The top reason startups fail is that they make products no one wants. 42% of failed founders identified the “lack of a market need for their product” as the biggest reason for failure. It’s like the heart disease of startups.
This is the event recording, edited to preserve the participants' privacy
Product-market-fit is only a portion of brand strategy
To zoom out, we have to look at strategy as a whole. We want to achieve positioning, the holy grail of brand strategy. It provides clarity about who we are and what we’re good at. It gives us direction about what to offer to whom and why.
You find product-market-fit when you match what your brand can own with what your ideal customers want. But you also see that only finding product-market-fit is not enough for your winning positioning and your startup's survival. You also need to defend it in the marketplace from your competitors. You’re never alone in the arena. When you match what your company can authentically own with what you can do better than the alternatives, you find a company vision that attracts your most important resource: talent.

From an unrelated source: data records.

(** [createJob] from the point where the uploads are on disk. *)
Lemma createJob_from_upload P E input st :
  Service.createJob P E input st
  = (videoDurationSec <-
       Media.probeDurationSeconds P E
         (uploadVideoPath P (uuidAnswer E (calls st)) input) ;;
     targetDurationSec <-
       match uploadAudioPath P (uuidAnswer E (calls st)) input with
       | Some audioPath =>
           if Js.truthy (uploadAudioPath P (uuidAnswer E (calls st)) input)
           then Media.probeDurationSeconds P E audioPath
           else ret videoDurationSec
       | None => ret videoDurationSec
       end ;;
     createdAt <- nowIso E ;;
     job <- Repo.insertJob (uuidAnswer E (calls st)) queued
              (uploadVideoPath P (uuidAnswer E (calls st)) input)
              (uploadAudioPath P (uuidAnswer E (calls st)) input)
              videoDurationSec targetDurationSec (videoDurationSec - targetDurationSec)
              createdAt createdAt ;;
     Service.emitAndPersistEvent E (uuidAnswer E (calls st)) "status"
       (Job.mkPayload (Some queued) (Some "Job accepted and queued.") None None) ;;;
     if Js.truthy (uploadAudioPath P (uuidAnswer E (calls st)) input)
        && Js.leb (videoDurationSec - targetDurationSec) 0 then
       job <- Repo.updateJob E (uuidAnswer E (calls st))
                (Job.mkPatch (Some failed) None None None
                   (Some (Some AUDIO_LONGER_THAN_VIDEO))
                   (Some (Some "Replacement audio is longer than the source video. V1 only supports trimming excess video."))
                   None) ;;
       Service.emitAndPersistEvent E (uuidAnswer E (calls st)) "error"
         (Job.mkPayload None (Job.errorMessage job) None
            (Some AUDIO_LONGER_THAN_VIDEO)) ;;;
       ret job
     else
       Queue.push (jobConcurrency P) (AnalysisTask (uuidAnswer E (calls st))) ;;;
       ret job)
    (afterUpload P E input st).
Proof.
  set (jobId := uuidAnswer E (calls st)).
  unfold Service.createJob.
  rewrite (bind_returns _ _ _ _ _ (uuidv4_run E st)). fold jobId.
  rewrite (bind_returns _ _ _ _ _ (mkdirSync_run _ _)).
  rewrite (bind_returns _ _ _ _ _ (mkdirSync_run _ _)).
  rewrite (bind_returns _ _ _ _ _ (mkdirSync_run _ _)).
  rewrite (bind_returns _ _ _ _ _ (writeFileSync_run _ _ _)).
  rewrite !withCalls_withCalls. cbn [app].
  fold (uploadVideoPath P jobId input).
  match goal with
  | |- bind ?c _ ?s = _ =>
      assert (Haudio : c s = (Returns (uploadAudioPath P jobId input),
                              afterUpload P E input st))
  end.
  { unfold afterUpload, uploadAudioPath. fold jobId.
    destruct (Service.replacementAudioBuffer input) as [buffer|]; [|reflexivity].
    destruct (Js.truthy (Service.replacementAudioOriginalName input)); [|reflexivity].
    rewrite (bind_returns _ _ _ _ _ (writeFileSync_run _ _ _)).
    rewrite withCalls_withCalls. reflexivity. }
  rewrite (bind_returns _ _ _ _ _ Haudio). reflexivity.
Qed.

Lemma afterUpload_frame P E input st :
  exists cs, afterUpload P E input st = withCalls st cs /\ invoked cs = [].
Proof.
  unfold afterUpload. eexists. split; [reflexivity|].
  destruct (uploadAudioPath P _ input); reflexivity.
Qed.

Lemma probeDurationSeconds_positive P E file st v st' :
  Media.probeDurationSeconds P E file st = (Returns v, st') -> 0 < v.
Proof.
  rewrite MediaLaws.probeDurationSeconds_run.
  destruct (negb (existsSyncAnswer E (calls st) file)); [discriminate|].
  destruct (finish _) as [c|message]; [|discriminate].
  cbv zeta. destruct (negb (default 1 c =? 0)%Z); [discriminate|].
  destruct (parseNumber P _) as [value|]; [|discriminate].
  destruct (Js.leb value 0) eqn:Hle; [discriminate|].
  apply leb_false in Hle. now intros [= <- _].
Qed.

Lemma insertJob_cases id status videoPath audio v t delta createdAt updatedAt st :
  Repo.insertJob id status videoPath audio v t delta createdAt updatedAt st
  = match jobs st !! id with
    | Some _ => (Throws (PlainError "UNIQUE constraint failed: jobs.id"), st)
    | None =>
        (Returns (Job.mkJob id status videoPath audio None v t delta None None None None
                    None createdAt updatedAt),
         mkState
           (<[ id := Job.mkJob id status videoPath audio None v t delta None None None
                       None None createdAt updatedAt ]> (jobs st))
           (jobEvents st) (clients st) (responses st) (tasks st) (running st) (calls st))
    end.
Proof.
  destruct (jobs st !! id) eqn:Hlookup.
  - unfold Repo.insertJob, bind, get. rewrite Hlookup. reflexivity.
  - apply insertJob_run. exact Hlookup.
Qed.
(* ===== verification/_CoqProject ===== *)
-Q . S2P
Prelude.v
StdMap.v
Crc.v
Refcount.v
Locks.v
IoBuffer.v
Codec.v
OBuf.v
BitStream.v
Route.v
CLib.v
Text.v
HexUri.v
Url.v
UrlRoundtrip.v
Sockaddr.v
Config.v
UriParser.v
Support.v
Neighbours.v
Threads.v
Sql.v
Files.v
Events.v
EventCodec.v
Registry.v
SocketInfo.v
Service.v
ErrorLog.v
SocketService.v
SocketProto.v
WebSocket.v
Sha1.v
LlhttpNodes.v
Llhttp.v
LlhttpRun.v
HttpService.v
HttpResponse.v
HttpRequests.v
HttpParser.v
HttpWire.v
HttpFraming.v
WsClient.v
Telnet.v
TelnetEdit.v
TelnetCommands.v
Oscar.v
Listener.v
Timer.v
Rpc.v
Instance.v
ObjectProxy.v
Cluster.v
Bin2c.v
Bin2cText.v
Bin2cRun.v
(* ===== verification/StdMap.v ===== *)
(** [std::map] and [std::set] as the code uses them: containers ordered by the
    key type's [operator<].  A map is the list of its entries in iteration
    order; a set is a map to [unit] in the code's terms and the list of its
    elements here.  The operations are the ones the sources call: [find],
    [insert] (keeps an existing entry), [operator[]] (overwrites or creates),
    [erase], [begin] and iteration.

    [StdOrder lt] is what the standard asks of [operator<]; the components
    that key a container discharge it for their key type. *)

From Stdlib Require Import ZArith Lia.
From stdpp Require Import base list numbers.
From S2P Require Import Prelude.

(** A strict total order given as a boolean function. *)
Class StdOrder {K : Type} (lt : K -> K -> bool) : Prop := {
  lt_irrefl : forall a, lt a a = false;
  lt_trans : forall a b c, lt a b = true -> lt b c = true -> lt a c = true;
  lt_total : forall a b, lt a b = false -> lt b a = false -> a = b;
}.

Lemma lt_asym {K} (lt : K -> K -> bool) `{!StdOrder lt} a b :
  lt a b = true -> lt b a = false.
Proof.
  intros H. destruct (lt b a) eqn:E; [|done].
  pose proof (lt_trans a b a H E) as C. by rewrite lt_irrefl in C.
Qed.

#[export] Instance Z_ltb_order : StdOrder Z.ltb.
Proof. split; intros; lia. Qed.

Section StdMap.
Context {K V : Type} (lt : K -> K -> bool).

Fixpoint map_find (k : K) (m : list (K * V)) : option V :=
  match m with
  | [] => None
  | (k', v) :: m' =>
      if lt k' k then map_find k m' else if lt k k' then None else Some v
  end.

(** [m.insert({k, v})]: an existing entry is kept. *)
Fixpoint map_insert (k : K) (v : V) (m : list (K * V)) : list (K * V) :=
  match m with
  | [] => [(k, v)]
  | (k', v') :: m' =>
      if lt k' k then (k', v') :: map_insert k v m'
      else if lt k k' then (k, v) :: m else m
  end.

(** [m[k] = f(m[k])], [d] being the value-initialised element [operator[]]
    creates. *)
Fixpoint map_update (k : K) (d : V) (f : V -> V) (m : list (K * V)) : list (K * V) :=
  match m with
  | [] => [(k, f d)]
  | (k', v') :: m' =>
      if lt k' k then (k', v') :: map_update k d f m'
      else if lt k k' then (k, f d) :: m else (k', f v') :: m'
  end.

Fixpoint map_erase (k : K) (m : list (K * V)) : list (K * V) :=
  match m with
  | [] => []
  | (k', v') :: m' =>
      if lt k' k then (k', v') :: map_erase k m'
      else if lt k k' then m else m'
  end.

(** Strictly increasing keys. *)
Fixpoint map_sorted (m : list (K * V)) : Prop :=
  match m with
  | [] => True
  | (k, _) :: m' => Forall (fun e => lt k (fst e) = true) m' /\ map_sorted m'
  end.

Context `{!StdOrder lt}.

Lemma map_find_lt k m :
  Forall (fun e => lt k (fst e) = true) m -> map_find k m = None.
Proof.
  destruct 1 as [|[k' v] m H _]; simpl in *; [done|].
  by rewrite (lt_asym lt _ _ H), H.
Qed.

Lemma Forall_lt_trans k k' (m : list (K * V)) :
  lt k k' = true -> Forall (fun e => lt k' (fst e) = true) m ->
  Forall (fun e => lt k (fst e) = true) m.
Proof. intros H. apply Forall_impl. intros e He. by eapply lt_trans. Qed.

Lemma map_find_update_eq k d f m :
  map_sorted m ->
  map_find k (map_update k d f m) = Some (f (default d (map_find k m))).
Proof.
  induction m as [|[k' v'] m IH]; simpl; intros Hs.
  - by rewrite lt_irrefl.
  - destruct (lt k' k) eqn:E1; simpl.
    + rewrite E1. apply IH, Hs.
    + destruct (lt k k') eqn:E2; simpl; [by rewrite lt_irrefl|].
      by rewrite E1, E2.
Qed.

Lemma map_find_update_ne k j d f m :
  map_sorted m -> j <> k -> map_find j (map_update k d f m) = map_find j m.
Proof.
  induction m as [|[k' v'] m IH]; simpl; intros Hs Hne.
  - destruct (lt k j) eqn:E1; [done|]. destruct (lt j k) eqn:E2; [done|].
    destruct Hne. by apply (lt_total (lt := lt)).
  - destruct (lt k' k) eqn:E1; simpl.
    + destruct (lt k' j); [apply IH; [apply Hs | done] | done].
    + destruct (lt k k') eqn:E2; simpl.
      2: { destruct (lt k' j) eqn:E3; [done|]. destruct (lt j k') eqn:E4; [done|].
           destruct Hne. rewrite (lt_total (lt := lt) k k' E2 E1).
           by apply (lt_total (lt := lt)). }
      destruct (lt k j) eqn:E3; [done|].
      destruct (lt j k) eqn:E4.
      * rewrite (lt_trans (lt := lt) j k k' E4 E2).
        by rewrite (lt_asym lt _ _ (lt_trans (lt := lt) j k k' E4 E2)).
      * destruct Hne. by apply (lt_total (lt := lt)).
Qed.

Lemma map_find_insert_eq k v m :
  map_sorted m ->
  map_find k (map_insert k v m) = Some (default v (map_find k m)).
Proof.
  induction m as [|[k' v'] m IH]; simpl; intros Hs.
  - by rewrite lt_irrefl.
  - destruct (lt k' k) eqn:E1; simpl.
    + rewrite E1. apply IH, Hs.
    + destruct (lt k k') eqn:E2; simpl; [by rewrite lt_irrefl|].
      by rewrite E1, E2.
Qed.

Lemma map_find_insert_ne k j v m :
  map_sorted m -> j <> k -> map_find j (map_insert k v m) = map_find j m.
Proof.
  induction m as [|[k' v'] m IH]; simpl; intros Hs Hne.
  - destruct (lt k j) eqn:E1; [done|]. destruct (lt j k) eqn:E2; [done|].
    destruct Hne. by apply (lt_total (lt := lt)).
  - destruct (lt k' k) eqn:E1; simpl.
    + destruct (lt k' j); [apply IH; [apply Hs | done] | done].
    + destruct (lt k k') eqn:E2; simpl; [|done].
      destruct (lt k j) eqn:E3; [done|].
      destruct (lt j k) eqn:E4.
      * rewrite (lt_trans (lt := lt) j k k' E4 E2).
        by rewrite (lt_asym lt _ _ (lt_trans (lt := lt) j k k' E4 E2)).
      * destruct Hne. by apply (lt_total (lt := lt)).
Qed.

Lemma map_find_erase_eq k m : map_sorted m -> map_find k (map_erase k m) = None.
Proof.
  induction m as [|[k' v'] m IH]; simpl; [done|]. intros [Hf Hs].
  destruct (lt k' k) eqn:E1; simpl.
  - rewrite E1. by apply IH.
  - destruct (lt k k') eqn:E2; simpl; [by rewrite E1, E2|].
    rewrite (lt_total (lt := lt) k k' E2 E1) in *. by apply map_find_lt.
Qed.

Lemma map_find_erase_ne k j m :
  map_sorted m -> j <> k -> map_find j (map_erase k m) = map_find j m.
Proof.
  induction m as [|[k' v'] m IH]; simpl; [done|]. intros [Hf Hs] Hne.
  destruct (lt k' k) eqn:E1; simpl.
  - destruct (lt k' j); [by apply IH | done].
  - destruct (lt k k') eqn:E2; simpl; [done|].
    assert (k = k') as <- by (by apply (lt_total (lt := lt))).
    destruct (lt k j) eqn:E3; [done|].
    destruct (lt j k) eqn:E4.
    + apply map_find_lt. by eapply Forall_lt_trans.
    + destruct Hne. by apply (lt_total (lt := lt)).
Qed.

Lemma map_insert_Forall (P : K -> Prop) k v m :
  P k -> Forall (fun e => P (fst e)) m -> Forall (fun e => P (fst e)) (map_insert k v m).
Proof.
  intros Hk. induction 1 as [|[k' v'] m Hh Hm IH]; simpl.
  - by repeat constructor.
  - destruct (lt k' k); [by constructor|]. destruct (lt k k'); by repeat constructor.
Qed.

Lemma map_update_Forall (P : K -> Prop) k d f m :
  P k -> Forall (fun e => P (fst e)) m -> Forall (fun e => P (fst e)) (map_update k d f m).
Proof.
  intros Hk. induction 1 as [|[k' v'] m Hh Hm IH]; simpl.
  - by repeat constructor.
  - destruct (lt k' k); [by constructor|]. destruct (lt k k'); by repeat constructor.
Qed.

Lemma map_erase_Forall (P : K -> Prop) k m :
  Forall (fun e => P (fst e)) m -> Forall (fun e => P (fst e)) (map_erase k m).
Proof.
  induction 1 as [|[k' v'] m Hh Hm IH]; simpl; [constructor|].
  destruct (lt k' k); [by constructor|]. destruct (lt k k'); [by constructor | done].
Qed.

Lemma map_insert_sorted k v m : map_sorted m -> map_sorted (map_insert k v m).
Proof.
  induction m as [|[k' v'] m IH]; simpl; [done|]. intros [Hf Hs].
  destruct (lt k' k) eqn:E1; simpl.
  - split; [|by apply IH]. by apply (map_insert_Forall (fun j => lt k' j = true)).
  - destruct (lt k k') eqn:E2; simpl; [|done]. split; [|done].
    constructor; [done|]. by eapply Forall_lt_trans.
Qed.

Lemma map_update_sorted k d f m : map_sorted m -> map_sorted (map_update k d f m).
Proof.
  induction m as [|[k' v'] m IH]; simpl; [done|]. intros [Hf Hs].
  destruct (lt k' k) eqn:E1; simpl.
  - split; [|by apply IH]. by apply (map_update_Forall (fun j => lt k' j = true)).
  - destruct (lt k k') eqn:E2; simpl; [|done]. split; [|done].
    constructor; [done|]. by eapply Forall_lt_trans.
Qed.

Lemma map_erase_sorted k m : map_sorted m -> map_sorted (map_erase k m).
Proof.
  induction m as [|[k' v'] m IH]; simpl; [done|]. intros [Hf Hs].
  destruct (lt k' k) eqn:E1; simpl.
  - split; [|by apply IH]. by apply (map_erase_Forall (fun j => lt k' j = true)).
  - destruct (lt k k'); simpl; [|done]. done.
Qed.

(** Inserting past the last key appends. *)
Lemma map_insert_last k v m :
  Forall (fun e => lt (fst e) k = true) m -> map_insert k v m = m ++ [(k, v)].
Proof.
  induction 1 as [|[k' v'] m Hh Hm IH]; simpl in *; [done|].
  by rewrite Hh, IH.
Qed.

Lemma map_sorted_app m1 m2 :
  map_sorted (m1 ++ m2) ->
  Forall (fun e => Forall (fun e' => lt (fst e) (fst e') = true) m2) m1 /\ map_sorted m2.
Proof.
  induction m1 as [|[k v] m1 IH]; simpl; [by split; [constructor|]|].
  intros [Hf Hs]. apply IH in Hs as [H1 H2]. split; [|done].
  constructor; [|done]. simpl. by apply Forall_app in Hf as [_ ?].
Qed.

(** Reading a sorted sequence back with [insert] rebuilds it. *)
Lemma map_insert_rebuild m2 m1 :
  map_sorted (m1 ++ m2) ->
  fold_left (fun acc e => map_insert (fst e) (snd e) acc) m2 m1 = m1 ++ m2.
Proof.
  revert m1; induction m2 as [|[k v] m2 IH]; intros m1 Hs; simpl.
  - by rewrite app_nil_r.
  - apply map_sorted_app in Hs as Ha. destruct Ha as [Ha _].
    rewrite map_insert_last.
    + rewrite IH by (by rewrite <- app_assoc). by rewrite <- app_assoc.
    + eapply Forall_impl; [|exact Ha]. intros e He. by apply Forall_inv in He.
Qed.
End StdMap.

(** ** std::set: the keys of a map to unit *)

Section StdSet.
Context {K : Type} (lt : K -> K -> bool).

Definition to_map (s : list K) : list (K * unit) := (fun k => (k, tt)) <$> s.

Fixpoint set_insert (k : K) (s : list K) : list K :=
  match s with
  | [] => [k]
  | k' :: s' =>
      if lt k' k then k' :: set_insert k s' else if lt k k' then k :: s else s
  end.

Fixpoint set_erase (k : K) (s : list K) : list K :=
  match s with
  | [] => []
  | k' :: s' =>
      if lt k' k then k' :: set_erase k s' else if lt k k' then s else s'
  end.

Fixpoint set_count (k : K) (s : list K) : bool :=
  match s with
  | [] => false
  | k' :: s' => if lt k' k then set_count k s' else negb (lt k k')
  end.

Definition set_sorted (s : list K) : Prop := map_sorted lt (to_map s).

Lemma to_map_insert k s : to_map (set_insert k s) = map_insert lt k tt (to_map s).
Proof.
  induction s as [|k' s IH]; simpl; [done|].
  destruct (lt k' k); simpl; [by rewrite <- IH|]. by destruct (lt k k').
Qed.

Lemma to_map_erase k s : to_map (set_erase k s) = map_erase lt k (to_map s).
Proof.
  induction s as [|k' s IH]; simpl; [done|].
  destruct (lt k' k); simpl; [by rewrite <- IH|]. by destruct (lt k k').
Qed.

Lemma set_count_find k s : set_count k s = bool_decide (is_Some (map_find lt k (to_map s))).
Proof.
  induction s as [|k' s IH]; simpl; [done|].
  destruct (lt k' k); simpl; [done|]. by destruct (lt k k').
Qed.

Lemma to_map_app s1 s2 : to_map (s1 ++ s2) = to_map s1 ++ to_map s2.
Proof. apply fmap_app. Qed.

Lemma to_map_inj s1 s2 : to_map s1 = to_map s2 -> s1 = s2.
Proof.
  revert s2; induction s1 as [|k s1 IH]; intros [|k2 s2]; simpl; [done..|].
  intros [= -> H]. f_equal. by apply IH.
Qed.

Context `{!StdOrder lt}.

Lemma set_insert_sorted k s : set_sorted s -> set_sorted (set_insert k s).
Proof. unfold set_sorted. rewrite to_map_insert. by apply map_insert_sorted. Qed.

Lemma set_erase_sorted k s : set_sorted s -> set_sorted (set_erase k s).
Proof. unfold set_sorted. rewrite to_map_erase. by apply map_erase_sorted. Qed.

Lemma set_count_insert_eq k s : set_sorted s -> set_count k (set_insert k s) = true.
Proof.
  intros Hs. rewrite set_count_find, to_map_insert, map_find_insert_eq by done.
  by rewrite bool_decide_eq_true_2.
Qed.

Lemma set_count_insert_ne k j s :
  set_sorted s -> j <> k -> set_count j (set_insert k s) = set_count j s.
Proof.
  intros Hs Hne. rewrite !set_count_find, to_map_insert.
  by rewrite map_find_insert_ne.
Qed.

Lemma set_count_erase_eq k s : set_sorted s -> set_count k (set_erase k s) = false.
Proof.
  intros Hs. rewrite set_count_find, to_map_erase, map_find_erase_eq by done.
  by rewrite bool_decide_eq_false_2 by (by intros [? [=]]).
Qed.

Lemma set_count_erase_ne k j s :
  set_sorted s -> j <> k -> set_count j (set_erase k s) = set_count j s.
Proof.
  intros Hs Hne. rewrite !set_count_find, to_map_erase.
  by rewrite map_find_erase_ne.
Qed.

Lemma set_insert_rebuild s2 s1 :
  set_sorted (s1 ++ s2) -> fold_left (fun acc k => set_insert k acc) s2 s1 = s1 ++ s2.
Proof.
  intros Hs. apply to_map_inj. rewrite to_map_app.
  unfold set_sorted in Hs. rewrite to_map_app in Hs.
  rewrite <- (map_insert_rebuild lt (to_map s2) (to_map s1) Hs).
  clear Hs. revert s1; induction s2 as [|k s2 IH]; intros s1; simpl; [done|].
  by rewrite IH, to_map_insert.
Qed.
End StdSet.

#[export] Hint Resolve map_insert_sorted map_update_sorted map_erase_sorted
  set_insert_sorted set_erase_sorted : megatron.
Lemma crc_step_spec tab poly crc b : tab_ok tab poly = true -> is_byte b -> crc_step tab crc b = crc_byte poly crc b.
Proof.
  intros Ht Hb. unfold crc_step, crc_byte. rewrite (tab_lookup tab poly) by (done || apply land_255_range).
  rewrite <- (split_low (Z.lxor crc b)) at 2. rewrite crc_bits_lxor. 
  pose proof (crc_bits_shift poly 8 (Z.shiftr (Z.lxor crc b) 8)) as E. change (Z.of_nat 8) with 8 in E. rewrite E.
  by rewrite Z.shiftr_lxor, (shiftr_byte b Hb), Z.lxor_0_r.
Qed.

Lemma crc64_step_eq crc b : is_byte b -> crc64_step crc b = crc_step crc64_tab crc b.
Proof.
  intros Hb. unfold crc64_step, crc_step. do 3 f_equal. rewrite !land_255. unfold is_byte in Hb.
  apply Z.bits_inj'. intros k Hk. rewrite Z.lxor_spec. change 256 with (2 ^ 8). destruct (Z.lt_ge_cases k 8).
  - by rewrite !Z.mod_pow2_bits_low, Z.lxor_spec by lia.
  - rewrite !Z.mod_pow2_bits_high by lia. rewrite (testbit_small b 8) by (change (2 ^ 8) with 256; lia). done.
Qed.

Lemma fold_steps (f g : Z -> Z -> Z) l c :
  (forall c b, is_byte b -> f c b = g c b) -> Forall is_byte l -> fold_left f l c = fold_left g l c.
Proof. intros H Hl. revert c. induction Hl as [|b l Hb Hl IH]; intros c; cbn; [done|]. by rewrite H, IH. Qed.

(** C39: The three table-driven checks are the division by the polynomial they
    name, for every message and every initial register: CRC-16 by 0x8005,
    CRC-32 by 0x04C11DB7 with the register inverted before and after, CRC-64 by
    0xad93d23594c935a9. *)
Theorem crc_is_polynomial_division crc l :
  Forall is_byte l ->
  crc16 crc l = crc_spec poly16 crc l
  /\ crc32 crc l = Z.lxor (crc_spec poly32 (Z.lxor crc 0xFFFFFFFF) l) 0xFFFFFFFF
  /\ crc64 crc l = crc_spec poly64 crc l.
Proof.
  intros Hl. pose proof tables_ok as Ht. apply andb_true_iff in Ht as [Ht H64]. apply andb_true_iff in Ht as [H16 H32].
  unfold crc16, crc32, crc64, crc_spec. split_and!.
  - apply fold_steps; [|done]. intros c b Hb. by apply crc_step_spec.
  - f_equal. apply fold_steps; [|done]. intros c b Hb. by apply crc_step_spec.
  - apply fold_steps; [|done]. intros c b Hb. rewrite crc64_step_eq by done. by apply crc_step_spec.
Qed.

Lemma crc_is_polynomial_division_witness :
  crc16 0 (lit "123456789") = 0xBB3D /\ crc32 0 (lit "123456789") = 0xCBF43926
  /\ crc64 0 (lit "123456789") = 0xE9C6D914C4B8D9CA.
Proof. destruct (crc_is_polynomial_division 0 (lit "123456789")) as (-> & -> & ->); [apply lit_bytes|]. vm_compute. done. Defined.

(** A check continues: the check of a message is computed in pieces. *)
Lemma crc32_app crc a b : crc32 crc (a ++ b) = crc32 (crc32 crc a) b.
Proof. unfold crc32. rewrite fold_left_app. do 2 f_equal. by rewrite Z.lxor_assoc, Z.lxor_nilpotent, Z.lxor_0_r. Qed.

The perfect match between company and customer is where you'll find the answer
Product-market-fit is the perfect match between company and customer. To match those two perfectly, you have to dig deep on both sides and collect data and insights. You have to be able to say what makes your company unique and who your ideal customers are and what their most pressing needs, wants and frustrations are.
Like in a real relationship, the perfect match between your company and your ideal customers has to happen on two different levels. It has to make sense and emotionally appeal to them rationally.
A short research guide
To be able to answer these questions, you'll have to start with research. Don't just use your personal preference and your gut feeling. I hate to break it to you, but you are not the customer.
1. Objectives
Every research starts with setting objectives and formulating research questions that guide your data analysis. If you're not clear about what you want to find out, your findings will be useless. For product-market-fit, you have two research questions:
• What associations can the brand authentically own?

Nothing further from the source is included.